Wednesday, July 5, 2017

Political Hobbyism

Standing out in the spectrum of this year's Fourth-of-July themed commentary was Eitan Hersh's particularly pointed op-ed in last Sunday's NY Times Sunday Review, entitled "The Problem With Participatory Democracy Is the Participants." – a provocative title in this contemporary era when we are increasingly disposed to blame everything that’s wrong either on systems and institutions or on other people but never on ourselves.

Hersh contends that many Americans engage in what he unflatteringly labels political hobbyism: "Americans who live in relative comfort are emotionally invested in politics, especially after the election, but in a degraded form of politics that caters to the voyeurism of news junkies and the short attention spans of slacktivists. They are engaging in a phenomenon I call 'political hobbyism.' They desperately want to do something, but not something that is boring, demanding or slow."
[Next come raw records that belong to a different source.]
(* ===== verification/SpanLife.v ===== *)
(** * SpanLife: the life of a span in a stack of layers

    Reference counts and closing, for a list-shaped stack that is also the default
    dispatcher: the nested [CloseGuard]s of the [Layered]s, the removal of the span by
    the outermost of them, and the cascade to the parents. *)

From S2P Require Import Prelude.
From S2P Require Import Str.
From S2P Require Import Levels.
From S2P Require Import Fields.
From S2P Require Import Meta.
From S2P Require Import Interests.
From S2P Require Import FilterIds.
From S2P Require Import SpanStack.
From S2P Require Import Registry.
From S2P Require Import Pools.
From S2P Require Import Contexts.
From S2P Require Import Filters.
From S2P Require Import Layers.
From S2P Require Import Stacks.

Local Open Scope Z_scope.

Section life.
Context `{E : Env} {P : PoolOps DataInner} `{!PoolLaws default_data P}.

(** The default dispatcher is the stack itself: closing a span's parent calls the
    whole stack again.  Each unit of fuel is one span of the cascade. *)
Fixpoint close_span (fuel : nat) (es : list entry) (id : Id) : M bool :=
  match fuel with
  | O => lift Panic
  | S fuel => s_try_close (stack (close_span fuel es) es) id
  end.

(** The [on_close] callbacks of a span, innermost first: of every plain layer and of
    the layers whose filter did not disable the span. *)
Fixpoint notify_close (id : Id) (d : DataInner) (u : UserState) (es : list entry) : UserState :=
  match es with
  | [] => u
  | Plain x :: es => leaf_on_close x id (Some d) (notify_close id d u es)
  | NoneEntry :: es => notify_close id d u es
  | WithFilter x f :: es =>
      let u := notify_close id d u es in
      if FilterMap.is_enabled (fid (Z.of_nat (filters es))) (filter_map d)
      then leaf_on_close x id (Some d) (fil_on_close f id u) else u
  end.

Lemma filtered_on_close dtc es i id d f w :
  0 <= i < 64 -> pool_get (id_to_idx id) (spans w) = Some d ->
  filtered_if_enabled_for (fid i) id (Context_.new (stack dtc es)) f w =
  if FilterMap.is_enabled (fid i) (filter_map d)
  then f (Context_.with_filter (fid i) (Context_.new (stack dtc es))) w else Done (tt, w).
Proof.
  intros Hi Hd. unfold filtered_if_enabled_for, Context_.if_enabled_for,
    Context_.is_enabled_inner, Context_.span. mred. rewrite filtered_id_fid by done.
  cbn [Context_.new subscriber filter]. mred. rewrite lookup_span_get by apply stack_looks_up.
  rewrite Hd. cbn. unfold try_with_filter, span_is_enabled_for, Registry.is_enabled_for,
    FilterMap.is_enabled. cbn. rewrite Z.land_0_r. cbn.
  unfold span_is_enabled_for, Registry.is_enabled_for. cbn.
  change (Z.land _ _ =? 0) with (FilterMap.is_enabled (fid i) (filter_map d)).
  by destruct (FilterMap.is_enabled _ _).
Qed.

Lemma entry_on_close dtc e es id d w :
  entry_ok e -> (filters (e :: es) <= 64)%nat -> pool_get (id_to_idx id) (spans w) = Some d ->
  forall u, l_on_close (layer_of (filters es) e) id (Context_.new (stack dtc es))
      (with_user (notify_close id d u es) w) =
    Done (tt, with_user (notify_close id d u (e :: es)) w).
Proof.
  intros He H64 Hd u. destruct e as [x| |x f]; cbn [layer_of filters] in *.
  - rewrite (ok_on_close _ He). cbn [spans user with_user]. by rewrite Hd.
  - done.
  - destruct He as [Hx Hf]. cbn [filtered_layer l_on_close notify_close].
    rewrite (filtered_on_close dtc es _ id d) by (done || lia).
    destruct (FilterMap.is_enabled _ _); [|done]. mred. rewrite (okf_on_close _ Hf).
    rewrite (ok_on_close _ Hx). cbn [spans user with_user]. by rewrite Hd.
Qed.

(** [Registry::try_close] on a span with references left. *)
Definition drop_ref (id : Id) (d : DataInner) (w : World) : World :=
  with_spans (pool_set (id_to_idx id) (set_ref_count (ref_count d - 1) d) (spans w)) w.

Lemma registry_try_close id d w :
  pool_get (id_to_idx id) (spans w) = Some d -> 0 < ref_count d < U64.MAX ->
  Registry.try_close id w = Done (ref_count d =? 1, drop_ref id d w).
Proof.
  intros Hd Hr. unfold Registry.try_close, Registry.get. mred. cbn. rewrite Hd.
  unfold U64.wrap. rewrite Z.mod_small by (unfold U64.MAX in Hr; lia).
  assert (negb (ref_count d >? 1) = (ref_count d =? 1)) as Hb.
  { rewrite Z.gtb_ltb. destruct (Z.ltb_spec 1 (ref_count d)), (Z.eqb_spec (ref_count d) 1);
      (done || lia). }
  destruct (panicking w); cbn; [by rewrite Hb|].
  destruct (Z.ltb_spec (ref_count d) U64.MAX); [|lia]. cbn. by rewrite Hb.
Qed.

Lemma drop_guard_counts dtc g w :
  (close_count w =? 1) && is_closing g = false ->
  Registry.drop_guard dtc g w = Done (tt, with_close_count (close_count w - 1) w).
Proof. intros H. unfold Registry.drop_guard. mred. by rewrite H. Qed.

(** Closing inside of another [CloseGuard], or with references left: the span stays. *)
Lemma stack_try_close_stays dtc es id d w :
  Forall entry_ok es -> (filters es <= 64)%nat ->
  pool_get (id_to_idx id) (spans w) = Some d -> 0 < ref_count d < U64.MAX ->
  0 <= close_count w -> (ref_count d = 1 -> es = [] \/ 0 < close_count w) ->
  s_try_close (stack dtc es) id w =
  Done (ref_count d =? 1,
        if ref_count d =? 1
        then with_user (notify_close id (set_ref_count 0 d) (user w) es) (drop_ref id d w)
        else drop_ref id d w).
Proof.
  intros Hok. revert w. induction Hok as [|e es He Hes IH]; intros w H64 Hd Hr Hc Hc1.
  - cbn [stack s_try_close registry_subscriber]. rewrite (registry_try_close id d) by done.
    destruct (ref_count d =? 1); [|done]. by destruct w.
  - assert (s_downcast_registry (stack dtc es) = true) as Hreg by by destruct (stack_looks_up dtc es) as (_ & _ & ?).
    cbn [stack layered_subscriber s_try_close]. unfold layered_try_close. rewrite Hreg.
    mred. unfold Registry.start_close. mred.
    rewrite IH; [|destruct e; cbn [filters] in *; lia|done|done|cbn; lia|cbn; lia].
    assert (pool_get (id_to_idx id) (spans (drop_ref id d w)) =
      Some (set_ref_count (ref_count d - 1) d)) as Hd'.
    { cbn. rewrite pool_get_set by eauto. by rewrite decide_True. }
    destruct (Z.eqb_spec (ref_count d) 1) as [H1|H1].
    + destruct (Hc1 H1) as [|Hc']; [done|].
      change (with_user ?u (drop_ref id d (with_close_count ?n w))) with
        (with_user u (with_close_count n (drop_ref id d w))).
      rewrite H1 in Hd'. cbn [Z.sub] in Hd'.
      rewrite (entry_on_close dtc e es id (set_ref_count 0 d)
        (with_close_count (close_count w + 1) (drop_ref id d w))) by done.
      rewrite drop_guard_counts.
      * cbn [close_count with_user with_close_count]. rewrite Z.add_simpl_r.
        by destruct w.
      * cbn [close_count with_user with_close_count]. destruct (Z.eqb_spec (close_count w + 1) 1);
          [lia|done].
    + rewrite drop_guard_counts; [|apply andb_false_r].
      cbn. rewrite Z.add_simpl_r. by destruct w.
Qed.

(** Dropping the last reference of a span: the callbacks, and then the removal of the
    span's data, which drops the parent. *)
Lemma stack_try_close_last dtc es id d w :
  Forall entry_ok es -> (filters es <= 64)%nat -> es <> [] ->
  pool_get (id_to_idx id) (spans w) = Some d -> ref_count d = 1 -> close_count w = 0 ->
  s_try_close (stack dtc es) id w =
  '(_, w1) ← Registry.clear_span dtc (id_to_idx id)
    (with_user (notify_close id (set_ref_count 0 d) (user w) es) (drop_ref id d w));
  Done (true, w1).
Proof.
  intros Hok H64 Hne Hd Hr Hc. destruct Hok as [|e es He Hes]; [done|].
  assert (s_downcast_registry (stack dtc es) = true) as Hreg by by destruct (stack_looks_up dtc es) as (_ & _ & ?).
  cbn [stack layered_subscriber s_try_close]. unfold layered_try_close. rewrite Hreg.
  mred. unfold Registry.start_close. mred.
  rewrite (stack_try_close_stays dtc es id d);
    [|done|destruct e; cbn [filters] in *; lia|done|unfold U64.MAX; lia|cbn; lia|cbn; lia].
  rewrite Hr, Z.eqb_refl.
  change (with_user ?u (drop_ref id d (with_close_count ?n w))) with
    (with_user u (with_close_count n (drop_ref id d w))).
  assert (pool_get (id_to_idx id) (spans (drop_ref id d w)) = Some (set_ref_count 0 d)) as Hd'.
  { cbn. rewrite pool_get_set by eauto. rewrite decide_True by done. by rewrite Hr. }
  rewrite (entry_on_close dtc e es id (set_ref_count 0 d)
    (with_close_count (close_count w + 1) (drop_ref id d w))) by done.
  unfold Registry.drop_guard. mred. cbn [close_count with_user with_close_count]. rewrite Hc.
  cbn [Z.add Z.eqb Pos.eqb is_closing CloseGuard.set_closing guard_id andb user with_user with_close_count].
  replace (with_close_count (1 - 1) _) with
    (with_user (notify_close id (set_ref_count 0 d) (user w) (e :: es)) (drop_ref id d w)).
  - change ((0 + 1 =? 1) && true) with true. done.
  - destruct w. cbn in Hc. by subst.
Qed.


(** While a [CloseGuard] is open (a layer drops another span in its [on_close]), a span
    that loses its last reference is reported as closed but never removed. *)
Lemma nested_close_keeps_span dtc es id d w :
  Forall entry_ok es -> (filters es <= 64)%nat ->
  pool_get (id_to_idx id) (spans w) = Some d -> ref_count d = 1 -> 0 < close_count w ->
  exists w', s_try_close (stack dtc es) id w = Done (true, w') /\
    pool_get (id_to_idx id) (spans w') = Some (set_ref_count 0 d).
Proof.
  intros Hok H64 Hd Hr Hc. eexists. split.
  - rewrite (stack_try_close_stays dtc es id d) by (done || (unfold U64.MAX; lia) || (intros _; right; done)).
    rewrite Hr, Z.eqb_refl. reflexivity.
  - cbn. rewrite pool_get_set by eauto. rewrite decide_True by done. by rewrite Hr.
Qed.

(** ** Reference counts *)

Lemma idx_to_id_inj k k' : 0 <= k -> 0 <= k' -> idx_to_id k = idx_to_id k' -> k = k'.
Proof. unfold idx_to_id. intros H H' [= Eid]. lia. Qed.

Lemma id_idx k : 0 <= k -> id_to_idx (idx_to_id k) = k.
Proof. intros H. unfold id_to_idx, idx_to_id, Id.into_u64. cbn. lia. Qed.

(** The live spans whose parent is the span [k]. *)
Definition children (k : Z) (p : pool) : gset Z :=
  base.filter (fun k' => (pool_get k' p ≫= parent) = Some (idx_to_id k)) (pool_keys p).

Lemma elem_children k k' p :
  k' ∈ children k p <-> exists d, pool_get k' p = Some d /\ parent d = Some (idx_to_id k).
Proof.
  unfold children. rewrite elem_of_filter, pool_keys_get. split.
  - intros [H [d Hd]]. rewrite Hd in H. eauto.
  - intros (d & Hd & Hp). rewrite Hd. eauto.
Qed.

(** [h k]: the handles to the span [k] that the program holds. *)
Definition handles := Z -> nat.
Definition upd (k : Z) (c : nat) (h : handles) : handles :=
  fun k' => if decide (k' = k) then c else h k'.

Record refs_ok (h : handles) (n : nat) (p : pool) : Prop := {
  ro_refs k d : pool_get k p = Some d ->
    ref_count d = Z.of_nat (h k + size (children k p)) /\ 0 < ref_count d <= Z.of_nat n;
  ro_held k : (0 < h k)%nat -> is_Some (pool_get k p);
  ro_parent k d up : pool_get k p = Some d -> parent d = Some up ->
    exists kp, 0 <= kp /\ up = idx_to_id kp /\ is_Some (pool_get kp p);
  ro_keys k : is_Some (pool_get k p) -> 0 <= k;
  ro_spare d : pool_spare d p -> ref_count d = 0;
  ro_rank : exists rank : Z -> nat, forall k d kp,
    pool_get k p = Some d -> parent d = Some (idx_to_id kp) -> 0 <= kp -> (rank kp < rank k)%nat;
}.

Lemma refs_ok_ext h h' n p : (forall k, h k = h' k) -> refs_ok h n p -> refs_ok h' n p.
Proof.
  intros Hh [H1 H2 H3 H4 H5 H6]. split; try done.
  - intros k d Hd. rewrite <- Hh. by apply H1.
  - intros k. rewrite <- Hh. apply H2.
Qed.

Lemma refs_ok_new : refs_ok (fun _ => 0%nat) 0 pool_new.
Proof.
  split.
  - intros k d. by rewrite pool_get_new.
  - lia.
  - intros k d up. by rewrite pool_get_new.
  - intros k [d Hd]. by rewrite pool_get_new in Hd.
  - intros d ->%pool_spare_new. done.
  - exists (fun _ => 0%nat). intros k d kp. by rewrite pool_get_new.
Qed.

(** The number of references of one span changes with the handles to it. *)
Lemma refs_ok_set h n m p k d c :
  refs_ok h n p -> pool_get k p = Some d -> (n <= m)%nat ->
  (0 < c + size (children k p) <= m)%nat ->
  refs_ok (upd k c h) m
    (pool_set k (set_ref_count (Z.of_nat (c + size (children k p))) d) p).
Proof.
  intros [H1 H2 H3 H4 H5 H6] Hd Hnm Hc.
  set (p' := pool_set k (set_ref_count (Z.of_nat (c + size (children k p))) d) p).
  assert (forall k', pool_get k' p' = if decide (k' = k)
    then Some (set_ref_count (Z.of_nat (c + size (children k p))) d) else pool_get k' p) as Hget.
  { intros k'. apply pool_get_set. eauto. }
  assert (forall k' d', pool_get k' p' = Some d' -> exists d0, pool_get k' p = Some d0 /\ parent d0 = parent d') as Hold.
  { intros k' d'. rewrite Hget. case_decide; [subst|eauto]. intros [= <-]. exists d. done. }
  assert (forall k', is_Some (pool_get k' p') <-> is_Some (pool_get k' p)) as Hlive.
  { intros k'. rewrite Hget. case_decide; [subst|done]. rewrite Hd. split; by eexists. }
  assert (forall k', children k' p' = children k' p) as Hch.
  { intros k'. apply set_eq. intros j. rewrite !elem_children. setoid_rewrite Hget. split.
    - intros (dj & Hj & Hp). case_decide; [subst|eauto]. injection Hj as <-. eauto.
    - intros (dj & Hj & Hp). case_decide; [subst|eauto]. rewrite Hd in Hj. injection Hj as <-. eauto. }
  split.
  - intros k' d'. rewrite Hch, Hget. unfold upd. case_decide; [subst|].
    + intros [= <-]. cbn. lia.
    + intros Hd'. destruct (H1 _ _ Hd'). lia.
  - intros k'. rewrite Hlive. unfold upd. case_decide; [subst; by eexists|apply H2].
  - intros k' d' up Hd' Hup. destruct (Hold _ _ Hd') as (d0 & Hd0 & Hp). rewrite <- Hp in Hup.
    destruct (H3 _ _ _ Hd0 Hup) as (kp & ? & ? & ?). exists kp. by rewrite Hlive.
  - intros k'. rewrite Hlive. apply H4.
  - intros d' Hs%pool_spare_set. auto.
  - destruct H6 as [rank Hr]. exists rank. intros k' d' kp Hd' Hup.
    destruct (Hold _ _ Hd') as (d0 & Hd0 & Hp). rewrite <- Hp in Hup. by eapply Hr.
Qed.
Most of us can probably recognize of whom and of what he speaks. Hersh in any case offers sufficient examples. The ultimate problem, as he sees it, "is that hobbyism is replacing other forms of participation, like local organizing, supporting party organizations, neighbor-to-neighbor persuasion, even voting in midterm elections — the 2014 midterms had the lowest level of voter participation in over 70 years." 

And we all have seen where the tendency of so many - especially younger voters - not to vote has left us! Not voting, of course, has been a perennial problem in this country and keeps getting worse. It is all part of a larger phenomenon of increasing individual detachment from - and consequent lack of support for - institutions of all sorts. 

Hersh warns "that an unending string of activities intended for instant gratification does not amount to much in political power."  Politically concerned citizens should ask "whether their emotions and energy are contributing to a behind-the-scenes effort to build local support across the country or whether they are merely a hollow, self-gratifying manifestation of the new political hobbyism."